El problema de inundaciones en Calle El Tajo en Lindora distrito de Pozos, volvió a la mesa del Concejo Municipal durante la sesión de este martes, donde se evidenció la preocupación de los vecinos ante los retrasos en las obras prometidas desde octubre de 2025.

La presidenta del Concejo Municipal, Wendy Mora, expuso que, pese a que la municipalidad instaló una tubería de carácter temporal para mitigar la situación, esta no cuenta con la capacidad necesaria, quedando pendiente su reemplazo definitivo.

Según detalló, durante meses los vecinos han recibido distintas justificaciones por parte de la administración sobre el atraso en el inicio de los trabajos, entre ellas problemas con especificaciones de la tubería, devoluciones al proveedor, falta de maquinaria y retrasos de la empresa constructora.

Mora también cuestionó la falta de comunicación hacia la comunidad, señalando que los vecinos no han sido informados sobre avances clave, como la existencia de estudios técnicos ni la inclusión del proyecto dentro de un presupuesto extraordinario.

En ese presupuesto se contempla la compra de una servidumbre para el desfogue de aguas, con una inversión aproximada de 145 millones de colones, monto que incluiría las obras necesarias para atender la problemática.

Ante este panorama, la presidenta solicitó al alcalde que interceda para que, una vez aprobado el presupuesto en la Comisión de Hacienda y Presupuesto, se priorice la adquisición del terreno y la ejecución del proyecto.

Por su parte, el alcalde, Juan José Vargas, reconoció la complejidad del caso y aseguró que la administración es consciente de la situación que enfrentan los vecinos.

El jerarca explicó que, aunque existe voluntad de ejecutar las obras, el proceso se ha visto afectado por requisitos de contratación pública y la necesidad de justificar técnicamente cada intervención.
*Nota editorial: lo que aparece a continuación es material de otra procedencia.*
(** A step lets nothing through, or one request that the counter of its rule
    has room for, or one that no rule but the default admits. *)
Definition step_ok (b : broker) (res : option EgressRule * broker) : Prop :=
  match res with
  | (None, b') => ruleRequests b' = ruleRequests b
  | (Some x, b') => (x = no_rule /\ b' = b) \/ consumeApprovedRule x b = (true, b')
  end.

Lemma consume_refused r b b' : consumeApprovedRule r b = (false, b') -> b' = b.
Proof. unfold consumeApprovedRule. step_if; [by intros [= <-]|done]. Qed.

Lemma match_rules_step connector protocol host method path port l b :
  match match_rules connector protocol host method path port l b with
  | (Some a, b') => step_ok b (if allowed a && negb (approval a) then Some (rule a) else None, b')
  | (None, b') => b' = b
  end.
Proof.
  induction l as [|r l IH]; cbn [match_rules]; [done|]. step_if; [exact IH|]. do 3 (step_if; [done|]).
  destruct (consumeApprovedRule r b) as [[] b'] eqn:Ec; cbn; [by right|]. by apply consume_refused in Ec as ->.
Qed.

Lemma exec_op_step b op : step_ok b (exec_op b op).
Proof.
  destruct op as [connector protocol host method path|r|l w]; cbn [exec_op].
  - unfold authorizePolicy. step_if; [done|].
    pose proof (match_rules_step connector protocol host (ToUpper method) (clean_path path)
                  (destinationPort host protocol) (Rules policy) b) as Hm.
    destruct (match_rules _ _ _ _ _ _ _ _) as [[a|] b']; [done|]. subst b'.
    step_if; [done|]. step_if; [by left|done].
  - destruct (consumeApprovedRule r b) as [[] b'] eqn:Ec; cbn; [by right|]. by apply consume_refused in Ec as ->.
  - done.
Qed.

(** A request let through under [x] advances the counter of [r] if they share
    it, and finds it below the limit if [x] is [r]. *)
Lemma consume_counter r x b b' : 0 <= counter r b < maxInt64 -> consumeApprovedRule x b = (true, b') ->
  counter r b <= counter r b' <= counter r b + 1 /\
  (x = r -> counter r b' = counter r b + 1 /\ (0 < MaxRequests r -> counter r b < MaxRequests r)).
Proof.
  unfold consumeApprovedRule, counter. intros Hc. step_if; [done|]. intros [= <-]. cbn.
  destruct (decide (RuleID x = RuleID r)) as [Er|Er].
  - rewrite Er, lookup_insert_eq. cbn. unfold maxInt64 in Hc. rewrite i64_small by (unfold is_i64; lia).
    split; [lia|]. intros ->. split; [done|]. intros Hm. apply andb_false_iff in E as [E|E]; bool_hyp; lia.
  - rewrite lookup_insert_ne by done. split; [lia|]. by intros ->.
Qed.

Lemma granted_bound r ops : 0 < MaxRequests r -> forall b,
  0 <= counter r b -> counter r b + Z.of_nat (length ops) <= maxInt64 ->
  Z.of_nat (length (filter (fun x => x = r) (granted b ops))) <= Z.max 0 (MaxRequests r - counter r b).
Proof.
  intros Hm. induction ops as [|op ops IH]; intros b H0 H1; cbn [granted]; [cbn; lia|]. cbn [length] in H1.
  pose proof (exec_op_step b op) as Hs. destruct (exec_op b op) as [[x|] b']; cbn in Hs.
  - rewrite filter_cons. destruct Hs as [[-> ->]|Hc].
    + specialize (IH b H0 ltac:(lia)). destruct (decide (no_rule = r)) as [<-|]; [done|lia].
    + destruct (consume_counter r x b b') as [Hle Heq]; [lia|done|]. specialize (IH b' ltac:(lia) ltac:(lia)).
      destruct (decide (x = r)) as [->|]; [|lia]. destruct (Heq eq_refl) as [E1 E2]. specialize (E2 Hm).
      cbn [length]. lia.
  - assert (counter r b' = counter r b) as E by (unfold counter; by rewrite Hs).
    rewrite <- E. apply IH; rewrite E; lia.
Qed.

(** whatever requests, approvals and replacements of the leases
    follow one another on a broker, a rule with a request limit lets through
    at most that many requests, whether it allows them itself or after an
    approval, and whatever other rules share its id. *)
Theorem rule_budget_is_never_exceeded r l w ops : 0 < MaxRequests r -> Z.of_nat (length ops) <= maxInt64 ->
  Z.of_nat (length (filter (fun x => x = r) (granted (mkBroker l w ∅) ops))) <= MaxRequests r.
Proof.
  intros Hm Hl. pose proof (granted_bound r ops Hm (mkBroker l w ∅)) as Hb.
  unfold counter in Hb. cbn [ruleRequests] in Hb. rewrite lookup_empty in Hb. cbn [default] in Hb.
  specialize (Hb ltac:(lia) ltac:(lia)). lia.
Qed.
End budgets.

(** ** A run *)

#[local] Instance ex_codecs : Codecs := {|
  ParseQuery := unwire; EncodeValues := wire; ParseMediaType := Some;
  DecodeJSON t := Some (JString t); EncodeJSON doc := match doc with JString t => Some t | _ => Some [] end;
  DecodeBase64 := Some; EncodeBase64 t := t; unicode_lower t := t; unicode_upper t := t;
  unicode_fold a b := a =t b; ParseIP _ := false; range := map_to_list |}.

#[local] Instance ex_codec_laws : CodecLaws.
Proof.
  refine {| valid_number _ := True |}; [done| |].
  - intros t doc _. apply Forall_forall. done.
  - intros [| | | s| |] _; cbn; by eexists.
Qed.

Definition ex_lease (id s dest : string) : BindingLease :=
  mkLease (T id) (T s) [T dest] 0 [] [T "POST"] [T "/v1/chat"] None.
Definition ex_parts (path : string) : credentialParts :=
  mkParts {[T "Authorization" := [T "Bearer ref:b_key"]]} [] [] false [] (T "POST") (T path).
Definition ex_rewritten (path : string) : credentialParts :=
  mkParts {[T "Authorization" := [T "Bearer sk-live"]]} [] [] false [] (T "POST") (T path).
Definition ex_broker : broker :=
  mkBroker [ex_lease "b_key" "sk-live" "api.example.com"; ex_lease "b_far" "far-secret" "far.example.com"] [] ∅.
Definition ex_host : text := T "api.example.com:443".

Lemma substitution_is_one_pass_witness :
  substituteAll (T "Bearer ref:b_a") [mkReplacement (T "ref:b_a") (T "ref:b_a")]
  = render [T "ref:b_a"] (segments 14 (T "Bearer ref:b_a") [T "ref:b_a"] 0).
Proof.
  apply (substitution_is_one_pass (T "Bearer ref:b_a") [mkReplacement (T "ref:b_a") (T "ref:b_a")]).
  apply Forall_singleton. done.
Defined.

Lemma only_spendable_secrets_matter_witness :
  processCredentials (fun _ => 7) ex_broker (ex_parts "/v1/chat/x") EgressProtocolHTTPS ex_host true
  = processCredentials (fun _ => 7)
      (mkBroker [ex_lease "b_key" "sk-live" "api.example.com"; ex_lease "b_far" "ref:b_key" "far.example.com"] [] ∅)
      (ex_parts "/v1/chat/x") EgressProtocolHTTPS ex_host true.
Proof.
  apply only_spendable_secrets_matter; [reflexivity|]. apply Forall2_cons. split.
  - split; [by exists (T "sk-live")|done].
  - apply Forall2_cons. split; [|by constructor]. split; [by exists (T "ref:b_key")|]. intros Hs.
    vm_compute in Hs. discriminate Hs.
Defined.

Lemma refused_request_is_untouched_witness :
  snd (processCredentials (fun _ => 7) ex_broker (ex_parts "/v1/chat/x") EgressProtocolHTTP ex_host true) = ex_parts "/v1/chat/x".
Proof.
  pose proof (refused_request_is_untouched (fun _ => 7) ex_broker (ex_parts "/v1/chat/x") EgressProtocolHTTP ex_host true) as Hr.
  assert (is_ok (fst (processCredentials (fun _ => 7) ex_broker (ex_parts "/v1/chat/x") EgressProtocolHTTP ex_host true)) = false)
    as E by (vm_compute; reflexivity).
  destruct (processCredentials _ _ _ _ _ _) as [[used|e] p']; [discriminate E|exact Hr].
Defined.

Definition ex_options : Options := mkOptions (mkPolicy [] []) [] 0 false.
Definition ex_environment : environment := mkEnvironment (fun _ _ => 7) (fun _ b => b) (fun _ => None) true true.

Lemma forwarded_credentials_are_authorized_witness :
  proxy ex_options ex_environment (T "HTTPS") (T "API.example.com") (ex_parts "/v1/chat/x") ex_broker
  = (Forwarded ex_host {[T "b_key"]} (ex_rewritten "/v1/chat/x"), ex_broker) /\
  normalizeAuthority (T "API.example.com") (ToLower (T "HTTPS")) = Some ex_host.
Proof.
  assert (proxy ex_options ex_environment (T "HTTPS") (T "API.example.com") (ex_parts "/v1/chat/x") ex_broker
    = (Forwarded ex_host {[T "b_key"]} (ex_rewritten "/v1/chat/x"), ex_broker)) as E by (vm_compute; reflexivity).
  split; [exact E|]. apply (forwarded_credentials_are_authorized _ _ _ _ _ _ _ _ _ _ E).
Defined.

Definition ex_rule : EgressRule :=
  mkRule (T "r1") [] [] EgressProtocolHTTPS [T "*.example.com"] [443] [T "post"] [T "/v1/"] 2 0 [].
Definition ex_ops : list policy_op :=
  replicate 4 (Authorize [] EgressProtocolHTTPS ex_host (T "post") (T "/v1/chat")).

Lemma rule_budget_is_never_exceeded_witness :
  length (granted (mkPolicy [] [ex_rule]) (mkBroker [] [] ∅) ex_ops) = 2%nat /\
  Z.of_nat (length (filter (fun x => x = ex_rule) (granted (mkPolicy [] [ex_rule]) (mkBroker [] [] ∅) ex_ops))) <= 2.
Proof.
  split; [vm_compute; reflexivity|].
  apply (rule_budget_is_never_exceeded (mkPolicy [] [ex_rule]) ex_rule [] [] ex_ops); [reflexivity|].
  vm_compute. discriminate.
Defined.

(** a binding scoped to a path prefix is spent on a request
    whose path leaves that prefix by a dot-dot element: the scope is compared
    with the path as sent, the policy with the cleaned path, and the path is
    forwarded as sent. *)
Theorem path_scope_ignores_dot_segments :
  let lease := ex_lease "b_key" "sk-live" "api.example.com" in
  let path := "/v1/chat/../../admin/keys"%string in
  PathPrefixes lease = [T "/v1/chat"] /\ clean_path (T path) = T "/admin/keys" /\
  pathPrefixMatches (clean_path (T path)) (PathPrefixes lease) = false /\
  match processCredentials (fun _ => 7) ex_broker (ex_parts path) EgressProtocolHTTPS ex_host true with
  | (Ok used, p) =>
      ID lease ∈ used /\ Header p !! T "Authorization" = Some [T "Bearer " ++ Secret lease] /\ Path p = T path
  | _ => False
  end.
Proof.
  split_and!; [vm_compute; reflexivity..|].
  assert (match processCredentials (fun _ => 7) ex_broker (ex_parts "/v1/chat/../../admin/keys") EgressProtocolHTTPS ex_host true with
    | (Ok used, p) => bool_decide (T "b_key" ∈ used
        /\ Header p !! T "Authorization" = Some [T "Bearer " ++ T "sk-live"] /\ Path p = T "/v1/chat/../../admin/keys")
    | _ => false
    end = true) as E by (vm_compute; reflexivity).
  destruct (processCredentials _ _ _ _ _ _) as [[used|] p]; [|done]. by apply bool_decide_eq_true in E.
Qed.
End BrokerProofs.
Además, indicó que la solución inicial con tuberías fue una medida temporal ante la emergencia.

Vargas detalló que uno de los principales obstáculos ha sido la intervención en el sector conocido como el Tajo Fecosa, donde las condiciones legales, técnicas y de seguridad han complicado los trabajos. Incluso, mencionó dificultades en la comunicación con los propietarios del terreno y cambios en las condiciones del proyecto que obligaron a replantear la solución.

Como alternativa, la municipalidad optó por impulsar la compra o expropiación de una servidumbre para canalizar adecuadamente las aguas, proceso que actualmente se encuentra en marcha e incluido en la modificación presupuestaria.

El alcalde también enfatizó que este tipo de problemas no son recientes, sino que se arrastran desde administraciones anteriores, y aseguró que se están tomando acciones para darles una solución definitiva.

Mientras tanto, los residentes de Calle El Tajo continúan a la espera de que las gestiones municipales se traduzcan en soluciones concretas, meses atrás vecinos de esa localidad habían interpuesto un recurso de amparo, el cual la Sala IV les dió las razón a los vecinos para que la Municipalidad buscara una solución permanente a esta problemática que aqueja a los vecinos de esa localidad.